(** The delays of such a loop: one after every [every] items, none after
    the last. *)
Lemma turnsOf_delays (every : nat) (ms : N) (total : nat) (cs : list C) :
  0 < every -> length cs <= total ->
  delays (turnsOf every ms total 0 cs)
  = List.repeat ms (Nat.min (length cs) (total - 1) / every).
Proof.
  intros He. induction cs as [|c cs IH] using rev_ind; intros Hlen.
  - cbn. now rewrite Nat.Div0.div_0_l.
  - rewrite length_app in Hlen. cbn [length] in Hlen.
    rewrite turnsOf_snoc, delays_app, IH by lia. rewrite length_app. cbn [length plus].
    unfold turnEnding. cbn [delays List.flat_map app].
    destruct (length cs + 1 <? total) eqn:El.
    + apply Nat.ltb_lt in El.
      rewrite !Nat.min_l by lia. rewrite (div_succ every (length cs) He).
      rewrite andb_true_r.
      destruct ((length cs + 1) mod every =? 0); cbn [List.flat_map app].
      * rewrite List.repeat_app. reflexivity.
      * now rewrite Nat.add_0_r, app_nil_r.
    + apply Nat.ltb_ge in El. rewrite andb_false_r. cbn [List.flat_map app].
      rewrite app_nil_r. f_equal. f_equal. lia.
Qed.

End Throttling.

Section DeletionThrottle.
Import DuplicateNotes.
Context {World : Type}.
Variable deleteNoteAction :
  jsstring -> jsstring -> World -> Outcome Backend.DeleteNoteResult.t * World.

Lemma deleteOne_run (apiToken : jsstring) (companies : jsmap Company.t)
  (total i : nat) (note : Note.t) (results : list DeletionResult.t) (w : World) :
  let r := fst (deleteNoteAction apiToken (Note.id note) w) in
  let w1 := snd (deleteNoteAction apiToken (Note.id note) w) in
  result_of (deleteOne deleteNoteAction apiToken companies total i note results w)
  = results ++ [deletionEntry companies note r]
  /\ trace_of (deleteOne deleteNoteAction apiToken companies total i note results w)
     = EvCall (DeleteNote apiToken (Note.id note) r)
       :: EvProgress (length results + 1) total
       :: trace_of (@rateLimitDelay World Call 50 1000 i total w1).
Proof.
  cbv zeta. unfold deleteOne, bind, await, emit, ret, result_of, trace_of.
  destruct (deleteNoteAction apiToken (Note.id note) w) as [r w1]. cbn [fst snd].
  rewrite length_app. cbn [length].
  destruct (rateLimitDelay 50 1000 i total w1) as [[u t] w2]. cbn.
  split; [reflexivity|]. now rewrite app_nil_r.
Qed.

* * * * *

* [Task item] Your task is to restate, word for word, only those lines above that fall between the line holding "results + 1) total" and the line holding "destruct (deleteNoteAction apiToken", inclusive.

* [Response to the task]
       :: EvProgress (length results + 1) total
       :: trace_of (@rateLimitDelay World Call 50 1000 i total w1).
Proof.
  cbv zeta. unfold deleteOne, bind, await, emit, ret, result_of, trace_of.
  destruct (deleteNoteAction apiToken (Note.id note) w) as [r w1]. cbn [fst snd].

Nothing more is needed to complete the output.